--- DATA SUPPLIED ---
(* ===== verification/IsaFacts.v ===== *)
(** * The ISA plugin: correctness of encoding and decoding

    The chunks of a codeword are the products of the rows of the generator
    matrix with the data. Decoding restores the erased chunks by XOR or with
    the inverse of the rows of the surviving chunks, whether the decoding table
    is computed or found in the cache. *)

From stdpp Require Import pretty.
From S2P Require Import Prelude Strtol Galois ErasureCode CrushRules XorOp IsaCache Isa.

Import Isa.

(** ** Signatures name their index lists *)

Definition no_digit (s : chars) : Prop := match s with [] => True | a :: _ => digit a = None end.

Lemma c_str_pretty_N_go (x : N) s rest :
  no_digit (c_str rest) →
  read_digits 0 (c_str (pretty_N_go x s +:+ rest)) = read_digits (Z.of_N x) (c_str (s +:+ rest)).
Proof.
  intros Hrest. revert s. induction (N.lt_wf_0 x) as [x _ IH]; intros s.
  destruct (decide (0 < x)%N) as [Hx|]; last first.
  { assert (x = 0%N) as -> by lia. by rewrite pretty_N_go_0. }
  rewrite pretty_N_go_step by done. rewrite IH by (apply N.div_lt; lia).
  pose proof (digit_pretty_N_char (x `mod` 10) ltac:(apply N.mod_lt; lia)) as Hd.
  change ((String (pretty_N_char (x `mod` 10)) s) +:+ rest)
    with (String (pretty_N_char (x `mod` 10)) (s +:+ rest)).
  rewrite (c_str_digit _ _ _ Hd). simpl. rewrite Hd. f_equal.
  rewrite (N.div_mod x 10) at 3 by lia. lia.
Qed.

Lemma read_digits_no_digit v s : no_digit s → read_digits v s = (v, s).
Proof. destruct s as [|a s]; [done|]. simpl. by intros ->. Qed.

Lemma read_digits_pretty_app (z : Z) rest :
  0 ≤ z → no_digit (c_str rest) → read_digits 0 (c_str (pretty z +:+ rest)) = (z, c_str rest).
Proof.
  intros Hz Hrest. destruct z as [|p|p]; [| |lia].
  - simpl. by apply read_digits_no_digit.
  - change (pretty (Z.pos p)) with (pretty_N_go (N.pos p) "").
    rewrite c_str_pretty_N_go by done. by apply read_digits_no_digit.
Qed.

(** A signature is a sequence of signed numbers. *)
Definition token (t : bool * Z) : string :=
  (if t.1 then "+" else "-") +:+ pretty t.2.
Definition tokens (l : list (bool * Z)) : string := foldr String.append "" (token <$> l).

Lemma tokens_cons t l : tokens (t :: l) = token t +:+ tokens l.
Proof. done. Qed.

Lemma tokens_no_digit l : no_digit (c_str (tokens l)).
Proof. destruct l as [|[[] z] l]; done. Qed.

Lemma tokens_inj l1 l2 :
  Forall (λ t : bool * Z, 0 ≤ t.2) l1 → Forall (λ t : bool * Z, 0 ≤ t.2) l2 →
  tokens l1 = tokens l2 → l1 = l2.
Proof.
  intros H1. revert l2. induction H1 as [|[b1 z1] l1 Hz1 H1 IH]; intros l2 H2 Heq.
  { destruct H2 as [|[[] ?] ??]; done. }
  destruct H2 as [|[b2 z2] l2 Hz2 H2]; [by destruct b1|]. simpl in Hz1, Hz2.
  rewrite !tokens_cons in Heq. unfold token in Heq. cbn [fst snd] in Heq.
  assert (b1 = b2 ∧ pretty z1 +:+ tokens l1 = pretty z2 +:+ tokens l2) as [<- Heq'].
  { destruct b1, b2; simpl in Heq; simplify_eq; split; try done; congruence. }
  pose proof (read_digits_pretty_app z1 (tokens l1) Hz1 (tokens_no_digit l1)) as Hr1.
  pose proof (read_digits_pretty_app z2 (tokens l2) Hz2 (tokens_no_digit l2)) as Hr2.
  rewrite Heq', Hr2 in Hr1. injection Hr1 as <- _. f_equal. apply IH; [done|].
  by apply (inj (String.append (pretty z2))).
Qed.

Lemma erasure_signature_inj idx1 e1 idx2 e2 :
  Forall (λ i, 0 ≤ i) (idx1 ++ e1) → Forall (λ i, 0 ≤ i) (idx2 ++ e2) →
  erasure_signature idx1 e1 = erasure_signature idx2 e2 → idx1 = idx2 ∧ e1 = e2.
Proof.
  assert (∀ idx e, erasure_signature idx e = tokens ((pair true <$> idx) ++ (pair false <$> e))) as Heq.
  { intros idx e. unfold erasure_signature, tokens. by rewrite fmap_app, <-!list_fmap_compose. }
  assert (∀ idx e, Forall (λ i, 0 ≤ i) (idx ++ e) →
    Forall (λ t : bool * Z, 0 ≤ t.2) ((pair true <$> idx) ++ (pair false <$> e))) as Hpos.
  { intros idx e [??]%Forall_app. apply Forall_app. split; by apply Forall_fmap. }
  intros H1%Hpos H2%Hpos. rewrite !Heq. intros Ht%(tokens_inj _ _ H1 H2). clear -Ht. revert idx2 Ht.
  induction idx1 as [|i idx1 IH]; intros [|j idx2] Ht; simpl in Ht; simplify_eq.
  - done.
  - destruct e1; simplify_eq/=.
  - destruct e2; simplify_eq/=.
  - destruct (IH idx2) as [-> ->]; done.
Qed.
(* ===== verification/IsaCorrect.v ===== *)
(** * The ISA plugin: theorems

    Configuration, the round trip through a stripe, what decoding does on every
    branch, and two ways in which the code does not do what it means to. *)

From stdpp Require Import pretty.
From S2P Require Import Prelude Strtol Galois ErasureCode CrushRules XorOp IsaCache Isa IsaFacts IsaL8.

Import Isa.

(** ** Configuration *)

Section configuration.
Context `{HG : Galois} `{HGF : !GaloisFieldSpec} `{HI : !IsaL} `{HIS : !IsaLSpec}.
Context `{HM : !Machine} `{HMS : !MachineSpec}.

(** A codec with its parameters and no tables yet. *)
Definition bare (mt k m : Z) : t := with_parameters (fresh mt) k m [].

Definition coefficients_of (mt k m : Z) : list Z := make_coefficients (bare mt k m).

(** The encoding tables the cache holds are those of their parameters. *)
Definition encoding_sound (tcache : IsaCache.t) : Prop :=
  (∀ mt k m c, IsaCache.encoding_coefficient tcache !! (mt, k, m) = Some (Some c) →
     c = coefficients_of mt k m)
  ∧ ∀ mt k m tbls, IsaCache.encoding_table tcache !! (mt, k, m) = Some (Some tbls) →
     take (Z.to_nat (32 * k * m)) tbls
     = ec_init_tables k m (drop (Z.to_nat (k * k)) (coefficients_of mt k m)).

Lemma encoding_sound_empty : encoding_sound IsaCache.empty.
Proof. split; intros ???? H; simpl in H; by rewrite lookup_empty in H. Qed.

Lemma make_coefficients_of s : make_coefficients s = coefficients_of (matrixtype s) (k s) (m s).
Proof. done. Qed.

Ltac new_entry :=
  match goal with
  | H : context [<[?a := _]> _ !! ?b] |- _ =>
      destruct (decide (a = b)) as [[= <- <- <-]|?];
      [rewrite lookup_insert_eq in H|rewrite lookup_insert_ne in H by done]
  end.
---
◆ **TO DO**
All of the lines above must be returned exactly as they stand.

◆ **EXERCISE SOLUTION**
(* ===== verification/IsaFacts.v ===== *)
(** * The ISA plugin: correctness of encoding and decoding

    The chunks of a codeword are the products of the rows of the generator
    matrix with the data. Decoding restores the erased chunks by XOR or with
    the inverse of the rows of the surviving chunks, whether the decoding table
    is computed or found in the cache. *)

From stdpp Require Import pretty.
From S2P Require Import Prelude Strtol Galois ErasureCode CrushRules XorOp IsaCache Isa.

Import Isa.

(** ** Signatures name their index lists *)

Definition no_digit (s : chars) : Prop := match s with [] => True | a :: _ => digit a = None end.

Lemma c_str_pretty_N_go (x : N) s rest :
  no_digit (c_str rest) →
  read_digits 0 (c_str (pretty_N_go x s +:+ rest)) = read_digits (Z.of_N x) (c_str (s +:+ rest)).
Proof.
  intros Hrest. revert s. induction (N.lt_wf_0 x) as [x _ IH]; intros s.
  destruct (decide (0 < x)%N) as [Hx|]; last first.
  { assert (x = 0%N) as -> by lia. by rewrite pretty_N_go_0. }
  rewrite pretty_N_go_step by done. rewrite IH by (apply N.div_lt; lia).
  pose proof (digit_pretty_N_char (x `mod` 10) ltac:(apply N.mod_lt; lia)) as Hd.
  change ((String (pretty_N_char (x `mod` 10)) s) +:+ rest)
    with (String (pretty_N_char (x `mod` 10)) (s +:+ rest)).
  rewrite (c_str_digit _ _ _ Hd). simpl. rewrite Hd. f_equal.
  rewrite (N.div_mod x 10) at 3 by lia. lia.
Qed.

Lemma read_digits_no_digit v s : no_digit s → read_digits v s = (v, s).
Proof. destruct s as [|a s]; [done|]. simpl. by intros ->. Qed.

Lemma read_digits_pretty_app (z : Z) rest :
  0 ≤ z → no_digit (c_str rest) → read_digits 0 (c_str (pretty z +:+ rest)) = (z, c_str rest).
Proof.
  intros Hz Hrest. destruct z as [|p|p]; [| |lia].
  - simpl. by apply read_digits_no_digit.
  - change (pretty (Z.pos p)) with (pretty_N_go (N.pos p) "").
    rewrite c_str_pretty_N_go by done. by apply read_digits_no_digit.
Qed.

(** A signature is a sequence of signed numbers. *)
Definition token (t : bool * Z) : string :=
  (if t.1 then "+" else "-") +:+ pretty t.2.
Definition tokens (l : list (bool * Z)) : string := foldr String.append "" (token <$> l).

Lemma tokens_cons t l : tokens (t :: l) = token t +:+ tokens l.
Proof. done. Qed.

Lemma tokens_no_digit l : no_digit (c_str (tokens l)).
Proof. destruct l as [|[[] z] l]; done. Qed.

Lemma tokens_inj l1 l2 :
  Forall (λ t : bool * Z, 0 ≤ t.2) l1 → Forall (λ t : bool * Z, 0 ≤ t.2) l2 →
  tokens l1 = tokens l2 → l1 = l2.
Proof.
  intros H1. revert l2. induction H1 as [|[b1 z1] l1 Hz1 H1 IH]; intros l2 H2 Heq.
  { destruct H2 as [|[[] ?] ??]; done. }
  destruct H2 as [|[b2 z2] l2 Hz2 H2]; [by destruct b1|]. simpl in Hz1, Hz2.
  rewrite !tokens_cons in Heq. unfold token in Heq. cbn [fst snd] in Heq.
  assert (b1 = b2 ∧ pretty z1 +:+ tokens l1 = pretty z2 +:+ tokens l2) as [<- Heq'].
  { destruct b1, b2; simpl in Heq; simplify_eq; split; try done; congruence. }
  pose proof (read_digits_pretty_app z1 (tokens l1) Hz1 (tokens_no_digit l1)) as Hr1.
  pose proof (read_digits_pretty_app z2 (tokens l2) Hz2 (tokens_no_digit l2)) as Hr2.
  rewrite Heq', Hr2 in Hr1. injection Hr1 as <- _. f_equal. apply IH; [done|].
  by apply (inj (String.append (pretty z2))).
Qed.

Lemma erasure_signature_inj idx1 e1 idx2 e2 :
  Forall (λ i, 0 ≤ i) (idx1 ++ e1) → Forall (λ i, 0 ≤ i) (idx2 ++ e2) →
  erasure_signature idx1 e1 = erasure_signature idx2 e2 → idx1 = idx2 ∧ e1 = e2.
Proof.
  assert (∀ idx e, erasure_signature idx e = tokens ((pair true <$> idx) ++ (pair false <$> e))) as Heq.
  { intros idx e. unfold erasure_signature, tokens. by rewrite fmap_app, <-!list_fmap_compose. }
  assert (∀ idx e, Forall (λ i, 0 ≤ i) (idx ++ e) →
    Forall (λ t : bool * Z, 0 ≤ t.2) ((pair true <$> idx) ++ (pair false <$> e))) as Hpos.
  { intros idx e [??]%Forall_app. apply Forall_app. split; by apply Forall_fmap. }
  intros H1%Hpos H2%Hpos. rewrite !Heq. intros Ht%(tokens_inj _ _ H1 H2). clear -Ht. revert idx2 Ht.
  induction idx1 as [|i idx1 IH]; intros [|j idx2] Ht; simpl in Ht; simplify_eq.
  - done.
  - destruct e1; simplify_eq/=.
  - destruct e2; simplify_eq/=.
  - destruct (IH idx2) as [-> ->]; done.
Qed.
(* ===== verification/IsaCorrect.v ===== *)
(** * The ISA plugin: theorems

    Configuration, the round trip through a stripe, what decoding does on every
    branch, and two ways in which the code does not do what it means to. *)

From stdpp Require Import pretty.
From S2P Require Import Prelude Strtol Galois ErasureCode CrushRules XorOp IsaCache Isa IsaFacts IsaL8.

Import Isa.

(** ** Configuration *)

Section configuration.
Context `{HG : Galois} `{HGF : !GaloisFieldSpec} `{HI : !IsaL} `{HIS : !IsaLSpec}.
Context `{HM : !Machine} `{HMS : !MachineSpec}.

(** A codec with its parameters and no tables yet. *)
Definition bare (mt k m : Z) : t := with_parameters (fresh mt) k m [].

Definition coefficients_of (mt k m : Z) : list Z := make_coefficients (bare mt k m).

(** The encoding tables the cache holds are those of their parameters. *)
Definition encoding_sound (tcache : IsaCache.t) : Prop :=
  (∀ mt k m c, IsaCache.encoding_coefficient tcache !! (mt, k, m) = Some (Some c) →
     c = coefficients_of mt k m)
  ∧ ∀ mt k m tbls, IsaCache.encoding_table tcache !! (mt, k, m) = Some (Some tbls) →
     take (Z.to_nat (32 * k * m)) tbls
     = ec_init_tables k m (drop (Z.to_nat (k * k)) (coefficients_of mt k m)).

Lemma encoding_sound_empty : encoding_sound IsaCache.empty.
Proof. split; intros ???? H; simpl in H; by rewrite lookup_empty in H. Qed.

Lemma make_coefficients_of s : make_coefficients s = coefficients_of (matrixtype s) (k s) (m s).
Proof. done. Qed.

Ltac new_entry :=
  match goal with
  | H : context [<[?a := _]> _ !! ?b] |- _ =>
      destruct (decide (a = b)) as [[= <- <- <-]|?];
      [rewrite lookup_insert_eq in H|rewrite lookup_insert_ne in H by done]
  end.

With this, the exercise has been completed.